Anna De Grassi is a scientist and associate professor in Applied Biology at the University of Bari, Italy. She has been working in the bioinformatics field for fifteen years encompassing a variety of topics in genomics research. She worked on vertebrate genomics during her Ph.D. at the University of Bari, she then moved to cancer genomics as a post-doc and staff scientist at the European Institute of Oncology (Milan), and to bacterial genomics as a maître de conférences at the EPHE (Paris). Coming back to the University of Bari, she developed a method for identifying structurally-relevant protein sites in the mitochondrial carrier family. She also coordinated an interdisciplinary group for discovering and validating new pathogenic DNA variants in human inherited disorders. She was also a member of the BROWSer Company (Bioinformatics Resource for Omics Wide Services) and co-authored three international patents for cancer diagnosis and drug design.

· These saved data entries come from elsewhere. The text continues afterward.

(** * GNSS constellation manager (gnss_satellites.cpp)

    A shallow embedding of [GnssSatellites] -- the class that keeps, for every
    GNSS satellite of an SP3 product, a sliding window of nine orbit and clock
    samples and answers position / clock queries by interpolation -- together
    with the properties of its refill logic.

    Conventions.
    - [double] is IEEE-754 binary64 ([PrimFloat.float]); comparisons are the
      IEEE ones, so a NaN fails every test exactly as in C++.
    - [size_t] and [uint64_t] are [N]; [++] wraps at 2^64.
    - [operator[]] past the end of a [std::vector] is undefined behaviour; it
      is the outcome [OutOfRange], which stops the member function.
    - [std::string::substr] at a position past the end of the string throws
      [std::out_of_range]; set-up does not catch it: [Thrown_out_of_range].
    - Member functions that mutate the object run in the monad [M]: state,
      a trace of observable events (console lines, buffer pushes), and
      [OutOfRange].  The [const] getters are plain functions of the object. *)

From Stdlib Require Import Floats ZArith NArith List Bool String Lia.
Import ListNotations.

Set Implicit Arguments.
Set Warnings "-inexact-float".

Local Open Scope N_scope.

(** ** Scalars and vectors *)

Definition double := float.
Bind Scope float_scope with double.

(** [(double)x] for an unsigned 64-bit [x]: round to nearest, ties to even. *)
Definition double_of_uint64 (x : N) : double :=
  SF2Prim (binary_normalize 53 1024 (Z.of_N x) 0 false).

Definition size_max : N := 2 ^ 64.

(** [x++] on a [size_t]. *)
Definition size_succ (x : N) : N := (x + 1) mod size_max.

(** [libra::Vector<3>]. *)
Record Vector3 := mkVector3 { vx : double; vy : double; vz : double }.

(** [libra::Vector<3>(n)]: every component is [n]
    (vector_template_functions.hpp, [Vector(const T& n)]). *)
Definition Vector3_fill (n : double) : Vector3 := mkVector3 n n n.

(** [lhs * rhs] (vector_template_functions.hpp, [operator*(const T&, const Vector&)]). *)
Definition Vector3_scale (lhs : double) (rhs : Vector3) : Vector3 :=
  mkVector3 (lhs * vx rhs)%float (lhs * vy rhs)%float (lhs * vz rhs)%float.

(** ** Time collaborator *)

(** Modelled from the spec: [EpochTime] (epoch_time.hpp) is not part of the
    sources at hand.  It carries an integer number of seconds and a fraction of
    a second; [EpochTime()] defaults both to zero, which the getters read as
    "time not given". *)
Record EpochTime := mkEpochTime { time_s_ : N; fraction_s_ : double }.

Definition GetTime_s (t : EpochTime) : N := time_s_ t.

Definition GetTimeWithFraction_s (t : EpochTime) : double :=
  (double_of_uint64 (time_s_ t) + fraction_s_ t)%float.

(** Modelled from the spec: [DateTime] (date_time_format.hpp) is not part of
    the sources at hand; its fields are the arguments of the constructor call
    in [Update] (lines 78-79). *)
Record DateTime := mkDateTime {
  year : N; month : N; day : N; hour : N; minute : N; second : double }.

(** ** Ephemeris file source *)

(** Modelled from the spec: [Sp3FileReader] (sp3_file_reader.hpp) is not part
    of the sources at hand; a file source is the collaborator interface the
    manager calls, each member a total function of the parsed file. *)
Record Sp3FileReader := mkSp3FileReader {
  GetNumberOfSatellites : N;
  GetNumberOfEpoch : N;
  GetEpochData : N -> DateTime;
  GetSatellitePosition_km : N -> N -> Vector3;
  GetSatelliteClockOffset : N -> N -> double;
  GetStartEpochDateTime : DateTime;
  SearchNearestEpochId : EpochTime -> N }.

(** ** Per-satellite interpolation buffers *)

(** Modelled from the spec: [libra::Interpolation] and [InterpolationOrbit]
    are not part of the sources at hand.  A buffer is a fixed-capacity FIFO of
    (time offset, value) samples: a push appends one sample and evicts the
    oldest when the buffer is at capacity. *)
Record Buffer (V : Type) := mkBuffer {
  capacity : nat;
  samples : list (double * V) }.

Definition InterpolationOrbit := Buffer Vector3.
Definition Interpolation := Buffer double.

Definition PushAndPopData {V} (time_offset : double) (value : V) (b : Buffer V)
  : Buffer V :=
  if (List.length (samples b) <? capacity b)%nat
  then mkBuffer (capacity b) (samples b ++ [(time_offset, value)])
  else mkBuffer (capacity b) (tl (samples b) ++ [(time_offset, value)]).

Definition GetTimeList {V} (b : Buffer V) : list double := map fst (samples b).

(** [InterpolationOrbit(n)]: room for [n] samples, none pushed yet. *)
Definition InterpolationOrbit_new (n : nat) : InterpolationOrbit := mkBuffer n [].

(** [libra::Interpolation(x, y)]: the window is the given pairs. *)
Definition Interpolation_new (x y : list double) : Interpolation :=
  mkBuffer (List.length x) (combine x y).

(** ** Remaining collaborators

    Calendar arithmetic, the interpolation formulas, SP3 parsing and product
    file naming are outside the manager; it only calls them. *)
Class Collaborators := {
  (** [EpochTime(const DateTime)] *)
  EpochTime_of_DateTime : DateTime -> EpochTime;
  (** [InterpolationOrbit::CalcPositionWithTrigonometric(x, omega)] *)
  CalcPositionWithTrigonometric : InterpolationOrbit -> double -> double -> Vector3;
  (** [libra::Interpolation::CalcPolynomial(x)] *)
  CalcPolynomial : Interpolation -> double -> double;
  (** [GetOrbitClockFinalFileName(header, yyyyddd, period)] *)
  GetOrbitClockFinalFileName : string -> N -> string -> string;
  (** [GetOrbitClockFinalFileName(header, yyyyddd, period, file_type)] *)
  GetOrbitClockFinalFileName_of_type : string -> N -> string -> string -> string;
  (** [Sp3FileReader(path)] *)
  ReadSp3File : string -> Sp3FileReader;
  (** [IncrementYearDoy(yyyyddd)] *)
  IncrementYearDoy : N -> N }.

(** ** The manager object *)

Definition kNumberOfInterpolation : N := 9.

Record GnssSatellites := mkGnssSatellites {
  is_calc_enabled_ : bool;
  is_log_enabled_ : bool;
  sp3_files_ : list Sp3FileReader;
  number_of_calculated_gnss_satellites_ : N;
  sp3_file_id_ : N;
  reference_time_ : EpochTime;
  reference_interpolation_id_ : N;
  current_epoch_time_ : EpochTime;
  orbit_ : list InterpolationOrbit;
  clock_ : list Interpolation }.

(** [IsCalcEnabled()] of the base class: the flag given to the constructor. *)
Definition IsCalcEnabled (s : GnssSatellites) : bool := is_calc_enabled_ s.

Definition set_sp3_files (v : list Sp3FileReader) (s : GnssSatellites) :=
  mkGnssSatellites (is_calc_enabled_ s) (is_log_enabled_ s) v
    (number_of_calculated_gnss_satellites_ s) (sp3_file_id_ s) (reference_time_ s)
    (reference_interpolation_id_ s) (current_epoch_time_ s) (orbit_ s) (clock_ s).

Definition set_number_of_calculated_gnss_satellites (v : N) (s : GnssSatellites) :=
  mkGnssSatellites (is_calc_enabled_ s) (is_log_enabled_ s) (sp3_files_ s)
    v (sp3_file_id_ s) (reference_time_ s)
    (reference_interpolation_id_ s) (current_epoch_time_ s) (orbit_ s) (clock_ s).

Definition set_sp3_file_id (v : N) (s : GnssSatellites) :=
  mkGnssSatellites (is_calc_enabled_ s) (is_log_enabled_ s) (sp3_files_ s)
    (number_of_calculated_gnss_satellites_ s) v (reference_time_ s)
    (reference_interpolation_id_ s) (current_epoch_time_ s) (orbit_ s) (clock_ s).

Definition set_reference_time (v : EpochTime) (s : GnssSatellites) :=
  mkGnssSatellites (is_calc_enabled_ s) (is_log_enabled_ s) (sp3_files_ s)
    (number_of_calculated_gnss_satellites_ s) (sp3_file_id_ s) v
    (reference_interpolation_id_ s) (current_epoch_time_ s) (orbit_ s) (clock_ s).

Definition set_reference_interpolation_id (v : N) (s : GnssSatellites) :=
  mkGnssSatellites (is_calc_enabled_ s) (is_log_enabled_ s) (sp3_files_ s)
    (number_of_calculated_gnss_satellites_ s) (sp3_file_id_ s) (reference_time_ s)
    v (current_epoch_time_ s) (orbit_ s) (clock_ s).

Definition set_current_epoch_time (v : EpochTime) (s : GnssSatellites) :=
  mkGnssSatellites (is_calc_enabled_ s) (is_log_enabled_ s) (sp3_files_ s)
    (number_of_calculated_gnss_satellites_ s) (sp3_file_id_ s) (reference_time_ s)
    (reference_interpolation_id_ s) v (orbit_ s) (clock_ s).

Definition set_orbit (v : list InterpolationOrbit) (s : GnssSatellites) :=
  mkGnssSatellites (is_calc_enabled_ s) (is_log_enabled_ s) (sp3_files_ s)
    (number_of_calculated_gnss_satellites_ s) (sp3_file_id_ s) (reference_time_ s)
    (reference_interpolation_id_ s) (current_epoch_time_ s) v (clock_ s).

Definition set_clock (v : list Interpolation) (s : GnssSatellites) :=
  mkGnssSatellites (is_calc_enabled_ s) (is_log_enabled_ s) (sp3_files_ s)
    (number_of_calculated_gnss_satellites_ s) (sp3_file_id_ s) (reference_time_ s)
    (reference_interpolation_id_ s) (current_epoch_time_ s) (orbit_ s) v.

(** ** Outcomes, events and the monad of the mutating members *)

(** How a member function ends: it returns, or it indexes a vector past its
    end. *)
Inductive outcome (A : Type) : Type :=
| Ok (a : A)
| OutOfRange.
Arguments OutOfRange {A}.

(** What a run of a member function does that can be seen from outside the
    object: a line written to [std::cout], and a call of [PushAndPopData] on
    [orbit_[gnss_idx]] or on [clock_[gnss_idx]] with its two arguments. *)
Inductive event : Type :=
| Cout (line : string)
| PushOrbit (gnss_idx : N) (time_diff_s : double) (position_m : Vector3)
| PushClock (gnss_idx : N) (time_diff_s : double) (clock_offset : double).

Definition M (A : Type) : Type :=
  GnssSatellites -> list event * outcome (A * GnssSatellites).

Definition ret {A} (a : A) : M A := fun s => ([], Ok (a, s)).

Definition bind {A B} (m : M A) (k : A -> M B) : M B := fun s =>
  match m s with
  | (t1, Ok (a, s1)) => let (t2, r) := k a s1 in (t1 ++ t2, r)
  | (t1, OutOfRange) => (t1, OutOfRange)
  end.

Notation "x <- m ;; k" := (bind m (fun x => k))
  (at level 61, m at next level, right associativity).
Notation "m ;; k" := (bind m (fun _ => k))
  (at level 61, right associativity).

Definition get : M GnssSatellites := fun s => ([], Ok (s, s)).
Definition modify (f : GnssSatellites -> GnssSatellites) : M unit :=
  fun s => ([], Ok (tt, f s)).
Definition emit (e : event) : M unit := fun s => ([e], Ok (tt, s)).
Definition undefined {A} : M A := fun _ => ([], OutOfRange).

(** [v[i]] on a [std::vector]. *)
Definition at_index {A} (v : list A) (i : N) : M A :=
  match nth_error v (N.to_nat i) with
  | Some a => ret a
  | None => undefined
  end.

(** [v[i] = x] for [i] within the vector. *)
Fixpoint list_update {A} (v : list A) (i : nat) (x : A) : list A :=
  match v, i with
  | [], _ => []
  | _ :: rest, O => x :: rest
  | a :: rest, S j => a :: list_update rest j x
  end.

(** [for (size_t i = first; ...; i++) body(i)], [count] iterations. *)
Fixpoint for_loop (count : nat) (first : N) (body : N -> M unit) : M unit :=
  match count with
  | O => ret tt
  | S c => body first ;; for_loop c (N.succ first) body
  end.

(** ** Member functions *)

Section Manager.

Context {collaborators : Collaborators}.

(** [orbit_[gnss_idx].PushAndPopData(t, p)] *)
Definition orbit_push (gnss_idx : N) (t : double) (p : Vector3) : M unit :=
  s <- get ;;
  o <- at_index (orbit_ s) gnss_idx ;;
  emit (PushOrbit gnss_idx t p) ;;
  modify (set_orbit (list_update (orbit_ s) (N.to_nat gnss_idx) (PushAndPopData t p o))).

(** [clock_[gnss_idx].PushAndPopData(t, c)] *)
Definition clock_push (gnss_idx : N) (t : double) (c : double) : M unit :=
  s <- get ;;
  k <- at_index (clock_ s) gnss_idx ;;
  emit (PushClock gnss_idx t c) ;;
  modify (set_clock (list_update (clock_ s) (N.to_nat gnss_idx) (PushAndPopData t c k))).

Talk title: Genome-Wide Identification and Validation of Gene Expression Biomarkers in the Diagnosis of Ovarian Serous Cystadenocarcinoma.
Abstract: Despite ovarian serous cystadenocarcinoma (OSCA) being a high-incidence type of cancer, limited molecular screening methods are available and the diagnosis mostly occurs at a late stage. This study aimed to screen the potential of gene expression for identifying OSCA-specific molecular biomarkers for improving diagnosis. A genome-wide survey was performed on high-throughput RNA-sequencing experiments on hundreds of ovarian cancer samples and healthy ovarian tissues, providing several putative OSCA biomarkers, which were then validated on an independent sample set and using a different RNA-quantification technology. Combinations of gene expression biomarkers were identified, which showed high accuracy in discriminating OSCA tissues from their normal counterpart and other tumor types. This story tells of a simple and unconventional bioinfo pipeline that can concretely improve the molecular diagnosis of OSCA.